Chad's President Idriss Deby sacked two senior ministers after a joint-venture refinery deal with China National Petroleum went sour, according to a presidential decree announced over state radio late on Friday.
The oil-producer nation last week said it suspended the refinery accord after the government and CNPC failed to agree on a price of fuel coming out of the 20,000 bpd plant, which has been temporarily closed due to financial losses only months after its inauguration.
The row threatens to cool relations with China at a time China-run firms have earmarked billions of dollars in other infrastructure projects in Chad, including an airport and a railway.

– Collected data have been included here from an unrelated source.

Section add_thm.
Context (h0 h1 : list Z) (inst : Z) (h2 : list Z) (attrs : list (list Z)) (eb slack : list Z).
Context (memcmp : list Z -> list Z -> Z) (upcase : list Z) (attrdef : list Z).
Context (type : Z) (name : attr_name) (name_len : Z) (val : option (list Z)) (size flags : Z).
Hypothesis Hwf : rec_wf h0 h1 inst h2 attrs eb slack.
Hypothesis Hm : memcmp_law memcmp.
Hypothesis Hargs : add_args type name name_len val size flags.

(** The record with the attribute behind [a1]; the room there was is [gap]. *)
Lemma place_spec a1 a2 n : attrs = a1 ++ a2 -> n = new_size (name_chars name) size -> n <= zlen slack ->
  exists new, zlen new = n /\ resident_ok new /\ at_type new = type /\ at_name new = name_chars name /\ at_value new = init_value val size /\
    fld 2 12 new = flags /\ fld 2 14 new = inst /\
  (m ← ntfs_make_room_for_attr (rec_of h0 h1 inst h2 attrs eb slack) (attr_ofs h2 a1) n;
   setup_resident m (attr_ofs h2 a1) type (name_chars name) name_len val size flags n)
  = Ok (rec_of h0 h1 (Z.land (inst + 1) 0xffff) h2 (a1 ++ new :: a2) eb (drop (Z.to_nat n) slack)).
Proof.
  intros E -> Hn. set (n := new_size (name_chars name) size) in *. destruct Hargs as [[Ht _] (Hs & -> & Hs255) Hval Hsize Hfl]. destruct (init_value_spec val size Hval ltac:(lia)) as (Hv & Hvz & Hvs & Hvv).
  pose proof Hwf as [H0 H1 _ _ _ Hi Hat Heb _ [? ?] Hsz]. pose proof (zlen_nonneg (name_chars name)). destruct (align8_spec (zlen (name_chars name) * 2)), (align8_spec size).
  assert (0 < n < 2 ^ 31 /\ n mod 8 = 0) as [Hn1 Hn8] by (unfold n, new_size, resident_end; dlia).
  assert (Forall attr_ok a2) as Ha2 by (rewrite E in Hat; by apply Forall_app in Hat as [_ ?]).
  set (gap := take (Z.to_nat n) (concat a2 ++ eb ++ slack)). assert (zlen gap = n) as Hgz by (unfold gap, zlen in *; rewrite length_take, !length_app; lia).
  assert (bytes gap) as Hgb by (apply Forall_take, Forall_app_2; [by apply concat_bytes|by apply Forall_app_2]).
  set (new := new_attr type (name_chars name) size flags inst (init_value val size) gap). exists new.
  assert (zlen new = n) as Hnz by (unfold new, zlen at 1; rewrite new_length by (done || lia); exact Hgz). split; [done|]. unfold new.
  split; [apply new_ok; (done || lia)|]. split; [apply new_type; (done || lia)|]. split; [apply new_name; (done || lia)|]. split; [apply new_value; (done || lia)|].
  split; [apply new_flags; (done || lia)|]. split; [apply new_instance; (done || lia)|]. fold new.
  rewrite (make_room_spec _ _ _ _ _ _ _ Hwf a1 a2 n E Hn8) by lia. rewrite (proj2 (Z.ltb_ge (zlen slack) n)) by lia. cbn [mbind res_bind]. fold gap.
  unfold rec_with. set (post := concat a2 ++ eb ++ drop (Z.to_nat n) slack). rewrite (app_assoc _ (concat a1)). set (pre := rec_head _ _ _ _ _ ++ concat a1).
  assert (zlen pre = attr_ofs h2 a1) as <- by (unfold pre, attr_ofs; rewrite zlen_app, (rec_head_zlen _ _ _ _ _ _ _ Hwf); lia).
  rewrite (setup_spec type (name_chars name) size flags inst (init_value val size) gap) with
    (next := fun b => rec_head h0 h1 (Z.land (inst + 1) 0xffff) h2 (rec_used h2 attrs + n) ++ concat a1 ++ b ++ post); try (done || lia).
  - f_equal. fold new. unfold post, rec_of. rewrite concat_app. cbn [concat]. rewrite <- !app_assoc. do 2 f_equal. rewrite E. unfold rec_used. rewrite !concat_app. cbn [concat]. rewrite !zlen_app. lia.
  - intros b. unfold pre. rewrite <- app_assoc. by apply get_instance.
  - intros b. unfold pre. rewrite <- app_assoc. by apply put_instance.
Qed.
Lemma want_of_args : match val with Some _ => Forall (fun b => at_type b = type -> at_non_resident b = 0) attrs | None => True end ->
  want_ok type name name_len val size attrs.
Proof.
  intros Hres. destruct Hargs as [[? ?] (? & ? & ?) Hv ? ?]. split; [lia|by destruct name|]. destruct val; [|done]. destruct Hv. by split.
Qed.

(** The new attribute is the one wanted. *)
Lemma new_matches new : resident_ok new -> at_type new = type -> at_name new = name_chars name -> at_value new = init_value val size ->
  want_cmp upcase type name CASE_SENSITIVE val new = Eq.
Proof.
  intros _ Et En Ev. destruct Hargs as [[? _] (? & ? & ?) ? ? ?]. unfold want_cmp, AT_UNUSED. rewrite (proj2 (Z.eqb_neq type 0)), Et, Z.compare_refl by lia.
  assert (name_cmp upcase CASE_SENSITIVE name new = Eq) as ->. { unfold name_cmp. rewrite En. destruct name; [done|done|]. apply names_compare_refl. }
  unfold value_cmp. rewrite Ev. destruct val; [|done]. apply lex_refl.
Qed.

End add_thm.
(* ===== verification/CacheHeap.v ===== *)
(** Linked lists in the arrays of a cache: doubly linked segments, chains, and
    what the updates of a field do to them. *)

From S2P Require Import Prelude Cache.

Section heap.
Context {P : Type}.
Implicit Types (es : list (CACHED_GENERIC P)) (i j : nat) (ids : list nat).

(** ** The fields of an entry *)

Definition nxt es i : option (option nat) := e_next <$> es !! i.
Definition prv es i : option (option nat) := e_previous <$> es !! i.
Definition body es i : option (P * var * Z) := (fun e => (e_payload e, e_variable e, e_varsize e)) <$> es !! i.

Definition put_next (p : option nat) (e : CACHED_GENERIC P) := mk_entry p (e_previous e) (e_variable e) (e_varsize e) (e_payload e).
Definition put_prev (p : option nat) (e : CACHED_GENERIC P) := mk_entry (e_next e) p (e_variable e) (e_varsize e) (e_payload e).
Definition put_var (v : var) (n : Z) (e : CACHED_GENERIC P) := mk_entry (e_next e) (e_previous e) v n (e_payload e).
Definition put_payload (x : P) (e : CACHED_GENERIC P) := mk_entry (e_next e) (e_previous e) (e_variable e) (e_varsize e) x.

Lemma lookup_alter_dec {A} (f : A -> A) (l : list A) i j : alter f i l !! j = if decide (i = j) then f <$> l !! j else l !! j.
Proof. rewrite list_lookup_alter. by destruct (decide (i = j)) as [->|]. Qed.

Lemma insert_alter {A} (f : A -> A) (l : list A) i e : l !! i = Some e -> <[i := f e]> l = alter f i l.
Proof.
  intros He. apply list_eq. intros j. rewrite lookup_alter_dec. destruct (decide (i = j)) as [<-|Hne].
  - rewrite He. apply list_lookup_insert_eq. by eapply lookup_lt_Some.
  - by apply list_lookup_insert_ne.
Qed.

Ltac field_tac := unfold nxt, prv, body; rewrite lookup_alter_dec; destruct (decide _); [|done]; match goal with |- context [?es !! ?j] => by destruct (es !! j) end.

Lemma nxt_next p i es j : nxt (alter (put_next p) i es) j = if decide (i = j) then (fun _ => p) <$> nxt es j else nxt es j.
Proof. field_tac. Qed.
Lemma prv_next p i es j : prv (alter (put_next p) i es) j = prv es j.
Proof. field_tac. Qed.
Lemma body_next p i es j : body (alter (put_next p) i es) j = body es j.
Proof. field_tac. Qed.
Lemma nxt_prev p i es j : nxt (alter (put_prev p) i es) j = nxt es j.
Proof. field_tac. Qed.
Lemma prv_prev p i es j : prv (alter (put_prev p) i es) j = if decide (i = j) then (fun _ => p) <$> prv es j else prv es j.
Proof. field_tac. Qed.
Lemma body_prev p i es j : body (alter (put_prev p) i es) j = body es j.
Proof. field_tac. Qed.
Lemma nxt_var v n i es j : nxt (alter (put_var v n) i es) j = nxt es j.
Proof. field_tac. Qed.
Lemma prv_var v n i es j : prv (alter (put_var v n) i es) j = prv es j.
Proof. field_tac. Qed.
Lemma body_var v n i es j : body (alter (put_var v n) i es) j = if decide (i = j) then (fun b => (b.1.1, v, n)) <$> body es j else body es j.
Proof. field_tac. Qed.
Lemma nxt_payload x i es j : nxt (alter (put_payload x) i es) j = nxt es j.
Proof. field_tac. Qed.
Lemma prv_payload x i es j : prv (alter (put_payload x) i es) j = prv es j.
Proof. field_tac. Qed.
Lemma body_payload x i es j : body (alter (put_payload x) i es) j = if decide (i = j) then (fun b => (x, b.1.2, b.2)) <$> body es j else body es j.
Proof. field_tac. Qed.

Lemma rev_case {A} (l : list A) : l = [] \/ exists l' x, l = l' ++ [x].
Proof. induction l as [|x l _] using rev_ind; [by left|right; by exists l, x]. Qed.

(** ** Doubly linked segments *)

(** The first of a list, or [n]. *)
Definition first ids (n : option nat) : option nat := match ids with [] => n | i :: _ => Some i end.
Fixpoint final ids (p : option nat) : option nat := match ids with [] => p | i :: ids => final ids (Some i) end.

(** [ids] are linked; [p] is before the first, [n] behind the last. *)
Fixpoint dll es (p : option nat) ids (n : option nat) : Prop :=
  match ids with
  | [] => True
  | i :: ids => prv es i = Some p /\ nxt es i = Some (first ids n) /\ dll es (Some i) ids n
  end.

Lemma first_app a b n : first (a ++ b) n = first a (first b n).
Proof. by destruct a. Qed.

Lemma final_app a : forall b p, final (a ++ b) p = final b (final a p).
Proof. induction a as [|i a IH]; intros b p; [done|]. cbn [app final]. apply IH. Qed.

Lemma final_snoc a i p : final (a ++ [i]) p = Some i.
Proof. by rewrite final_app. Qed.

Lemma dll_app es a : forall p b n, dll es p (a ++ b) n <-> dll es p a (first b n) /\ dll es (final a p) b n.
Proof.
  induction a as [|i a IH]; intros p b n; cbn [app dll]; [by split; [|intros []]|]. rewrite IH, first_app. cbn [final]. tauto.
Qed.

(** A segment depends on the links of its entries. *)
Lemma dll_ext es es' ids : forall p n, (forall i, i ∈ ids -> nxt es' i = nxt es i /\ prv es' i = prv es i) -> dll es p ids n -> dll es' p ids n.
Proof.
  induction ids as [|i ids IH]; intros p n Hi; cbn [dll]; [done|]. intros (H1 & H2 & H3). destruct (Hi i) as [E1 E2]; [by left|].
  rewrite E1, E2. split_and!; [done|done|]. apply IH; [|done]. intros j Hj. apply Hi. by right.
Qed.

Lemma dll_next es v k ids p n : k ∉ ids -> dll es p ids n -> dll (alter (put_next v) k es) p ids n.
Proof. intros Hk. apply dll_ext. intros i Hi. rewrite nxt_next, prv_next. rewrite decide_False by (by intros ->). done. Qed.
Lemma dll_prev es v k ids p n : k ∉ ids -> dll es p ids n -> dll (alter (put_prev v) k es) p ids n.
Proof. intros Hk. apply dll_ext. intros i Hi. rewrite nxt_prev, prv_prev. rewrite decide_False by (by intros ->). done. Qed.
Lemma dll_var es v s k ids p n : dll es p ids n -> dll (alter (put_var v s) k es) p ids n.
Proof. apply dll_ext. intros i Hi. by rewrite nxt_var, prv_var. Qed.
Lemma dll_payload es x k ids p n : dll es p ids n -> dll (alter (put_payload x) k es) p ids n.
Proof. apply dll_ext. intros i Hi. by rewrite nxt_payload, prv_payload. Qed.

(** The link behind the last, and the link before the first. *)
Lemma dll_set_last es v k a p n : k ∉ a -> dll es p (a ++ [k]) n -> dll (alter (put_next v) k es) p (a ++ [k]) v.
Proof.
  intros Hk. rewrite !dll_app. cbn [dll first]. intros (H1 & H2 & H3 & _). split; [by apply dll_next|]. rewrite prv_next, nxt_next, decide_True, H3 by done. done.
Qed.
Lemma dll_set_first es v k a p n : k ∉ a -> dll es p (k :: a) n -> dll (alter (put_prev v) k es) v (k :: a) n.
Proof. intros Hk. cbn [dll]. intros (H1 & H2 & H3). rewrite prv_prev, nxt_prev, decide_True, H1 by done. split_and!; [done|done|by apply dll_prev]. Qed.

(** ** Relinking *)

(** What is behind the last of [ids], and before the first of [ids], is [v]. *)
Definition relink_last ids v es := match final ids None with Some k => alter (put_next v) k es | None => es end.
Definition relink_first ids v es := match first ids None with Some k => alter (put_prev v) k es | None => es end.

Lemma final_in ids : forall p k, final ids p = Some k -> p = Some k \/ k ∈ ids.
Proof. induction ids as [|i ids IH]; intros p k; cbn [final]; [by left|]. intros [[= ->]|?]%IH; right; [by left|by right]. Qed.
Lemma first_in ids k : first ids None = Some k -> k ∈ ids.
Proof. destruct ids; [done|]. intros [= ->]. by left. Qed.

Lemma dll_relink_last es ids p n v : NoDup ids -> dll es p ids n -> dll (relink_last ids v es) p ids v.
Proof.
  intros Hnd. unfold relink_last. destruct (rev_case ids) as [->|(a & k & ->)]; [done|]. rewrite final_snoc. apply dll_set_last.
  apply list.NoDup_app in Hnd as (_ & H & _). intros Hk. apply (H k Hk). by left.
Qed.
Lemma dll_relink_first es ids p n v : NoDup ids -> dll es p ids n -> dll (relink_first ids v es) v ids n.
Proof. intros Hnd. unfold relink_first. destruct ids as [|k a]; [done|]. apply dll_set_first. by apply list.NoDup_cons in Hnd as [? _]. Qed.
Lemma dll_frame_last es ids v ids' p n : (forall k, k ∈ ids -> k ∉ ids') -> dll es p ids' n -> dll (relink_last ids v es) p ids' n.
Proof. intros H Hd. unfold relink_last. destruct (final ids None) as [k|] eqn:E; [|done]. apply dll_next; [|done]. apply H. by destruct (final_in ids None k E). Qed.
Lemma dll_frame_first es ids v ids' p n : (forall k, k ∈ ids -> k ∉ ids') -> dll es p ids' n -> dll (relink_first ids v es) p ids' n.
Proof. intros H Hd. unfold relink_first. destruct (first ids None) as [k|] eqn:E; [|done]. apply dll_prev; [|done]. by apply H, first_in. Qed.

Lemma nxt_relink_last ids v es j : j ∉ ids -> nxt (relink_last ids v es) j = nxt es j.
Proof.
  intros Hj. unfold relink_last. destruct (final ids None) as [k|] eqn:E; [|done]. rewrite nxt_next, decide_False; [done|]. intros ->. by destruct (final_in ids None j E).
Qed.
Lemma prv_relink_last ids v es j : prv (relink_last ids v es) j = prv es j.
Proof. unfold relink_last. destruct (final ids None); [|done]. apply prv_next. Qed.
Lemma nxt_relink_first ids v es j : nxt (relink_first ids v es) j = nxt es j.
Proof. unfold relink_first. destruct (first ids None); [|done]. apply nxt_prev. Qed.
Lemma prv_relink_first ids v es j : j ∉ ids -> prv (relink_first ids v es) j = prv es j.
Proof. intros Hj. unfold relink_first. destruct (first ids None) as [k|] eqn:E; [|done]. rewrite prv_prev, decide_False; [done|]. intros ->. by apply Hj, first_in. Qed.
Lemma body_relink_last ids v es j : body (relink_last ids v es) j = body es j.
Proof. unfold relink_last. destruct (final ids None); [|done]. apply body_next. Qed.
Lemma body_relink_first ids v es j : body (relink_first ids v es) j = body es j.
Proof. unfold relink_first. destruct (first ids None); [|done]. apply body_prev. Qed.
Lemma length_relink_last ids v es : length (relink_last ids v es) = length es.
Proof. unfold relink_last. destruct (final ids None); [|done]. apply length_alter. Qed.
Lemma length_relink_first ids v es : length (relink_first ids v es) = length es.
Proof. unfold relink_first. destruct (first ids None); [|done]. apply length_alter. Qed.

(** The list with [i] taken out and put before the others. *)
Definition unlinked ids ids' es := relink_first ids' (final ids None) (relink_last ids (first ids' None) es).
Definition pushed i ids es := relink_first ids (Some i) (alter (put_prev None) i (alter (put_next (first ids None)) i es)).

Lemma nxt_unlinked A B es j : j ∉ A -> nxt (unlinked A B es) j = nxt es j.
Proof. intros. unfold unlinked. by rewrite nxt_relink_first, nxt_relink_last. Qed.
Lemma body_unlinked A B es j : body (unlinked A B es) j = body es j.
Proof. unfold unlinked. by rewrite body_relink_first, body_relink_last. Qed.
Lemma length_unlinked A B es : length (unlinked A B es) = length es.
Proof. unfold unlinked. by rewrite length_relink_first, length_relink_last. Qed.
Lemma nxt_pushed i ids es j : j <> i -> nxt (pushed i ids es) j = nxt es j.
Proof. intros. unfold pushed. by rewrite nxt_relink_first, nxt_prev, nxt_next, decide_False by congruence. Qed.
Lemma body_pushed i ids es j : body (pushed i ids es) j = body es j.
Proof. unfold pushed. by rewrite body_relink_first, body_prev, body_next. Qed.
Lemma length_pushed i ids es : length (pushed i ids es) = length es.
Proof. unfold pushed. by rewrite length_relink_first, !length_alter. Qed.

Lemma relink_comm A B v w es : relink_last A v (relink_first B w es) = relink_first B w (relink_last A v es).
Proof.
  unfold relink_last, relink_first. destruct (final A None) as [p|], (first B None) as [n|]; try done. apply list_eq. intros j. rewrite !lookup_alter_dec.
  destruct (decide (p = j)), (decide (n = j)); try done. by destruct (es !! j).
Qed.

(** Taking [i] out of a list. *)
Lemma dll_unlink es A i B : NoDup (A ++ i :: B) -> dll es None (A ++ i :: B) None ->
  dll (unlinked A B es) None (A ++ B) None.
Proof.
  intros Hnd Hd. apply dll_app in Hd as [D1 (_ & _ & D4)]. apply list.NoDup_app in Hnd as (HA & Hd & HB). apply list.NoDup_cons in HB as [Hi HB].
  unfold unlinked. apply dll_app. split.
  - apply dll_frame_first; [intros k Hk Hk'; apply (Hd k Hk'); by right|]. by eapply dll_relink_last.
  - eapply dll_relink_first; [done|]. apply dll_frame_last; [intros k Hk Hk'; apply (Hd k Hk); by right|]. done.
Qed.

(** Putting [i] before a list. *)
Lemma dll_push es i ids : i ∉ ids -> NoDup ids -> (i < length es)%nat -> dll es None ids None ->
  dll (pushed i ids es) None (i :: ids) None.
Proof.
  intros Hi Hnd Hl Hd. unfold pushed. destruct (lookup_lt_is_Some_2 _ _ Hl) as [e He]. cbn [dll]. rewrite prv_relink_first, nxt_relink_first by done.
  rewrite prv_prev, nxt_prev, prv_next, nxt_next, !decide_True by done. unfold prv, nxt. rewrite He. split_and!; [done|done|].
  eapply dll_relink_first; [done|]. apply dll_prev; [done|]. by apply dll_next.
Qed.

(** ** Chains *)

Fixpoint sll es ids : Prop := match ids with [] => True | i :: ids => nxt es i = Some (first ids None) /\ sll es ids end.

Lemma sll_ext es es' ids : (forall i, i ∈ ids -> nxt es' i = nxt es i) -> sll es ids -> sll es' ids.
Proof.
  induction ids as [|i ids IH]; intros Hi; cbn [sll]; [done|]. intros [H1 H2]. rewrite Hi by by left. split; [done|]. apply IH; [|done]. intros j Hj. apply Hi. by right.
Qed.
Lemma sll_next es v k ids : k ∉ ids -> sll es ids -> sll (alter (put_next v) k es) ids.
Proof. intros Hk. apply sll_ext. intros i Hi. rewrite nxt_next. by rewrite decide_False by (by intros ->). Qed.
Lemma sll_prev es v k ids : sll es ids -> sll (alter (put_prev v) k es) ids.
Proof. apply sll_ext. intros i Hi. by rewrite nxt_prev. Qed.
Lemma sll_var es v s k ids : sll es ids -> sll (alter (put_var v s) k es) ids.
Proof. apply sll_ext. intros i Hi. by rewrite nxt_var. Qed.
Lemma sll_payload es x k ids : sll es ids -> sll (alter (put_payload x) k es) ids.
Proof. apply sll_ext. intros i Hi. by rewrite nxt_payload. Qed.

(** ** The updates *)

Lemma upd_entry_eq f i (c : CACHE_HEADER P) : (i < length (entries c))%nat -> upd_entry f i c = Ok (with_entries (alter f i) c).
Proof. intros [e He]%lookup_lt_is_Some_2. unfold upd_entry. rewrite He. unfold with_entries. by rewrite insert_alter. Qed.

Lemma set_next_eq v i (c : CACHE_HEADER P) : (i < length (entries c))%nat -> set_next v i c = Ok (with_entries (alter (put_next v) i) c).
Proof. apply upd_entry_eq. Qed.
Lemma set_previous_eq v i (c : CACHE_HEADER P) : (i < length (entries c))%nat -> set_previous v i c = Ok (with_entries (alter (put_prev v) i) c).
Proof. apply upd_entry_eq. Qed.
Lemma set_variable_eq v n i (c : CACHE_HEADER P) : (i < length (entries c))%nat -> set_variable v n i c = Ok (with_entries (alter (put_var v n) i) c).
Proof. apply upd_entry_eq. Qed.
Lemma set_payload_eq x i (c : CACHE_HEADER P) : (i < length (entries c))%nat -> set_payload x i c = Ok (with_entries (alter (put_payload x) i) c).
Proof. apply upd_entry_eq. Qed.

End heap.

Mahamat Ali Hassa, former minister of planning, will be replaced by Bedouma Kordje, vice-president of the African Development Bank, and Tabe Eugene, ex-oil minister, will be replaced by Brahim Al Khallil, a school director, according to the decree.
"These two people are paying for the crisis between the government and the Chinese company running the refinery of N'Djamena," a senior presidential source told Reuters on condition of anonymity. "Their replacements will be in charge of renegotiating the accord."
CNPC owns 60 percent of the refinery, which cost roughly 588 million euros ($771 million) to build, with Chad owning the rest. The plant was inaugurated in June, but has been shut intermittently due to the fuel price row, triggering fuel shortages.
Chad's government sets retail fuel prices, but the refinery's CNPC leadership has said the prices are too low to recoup the cost of crude oil feedstock.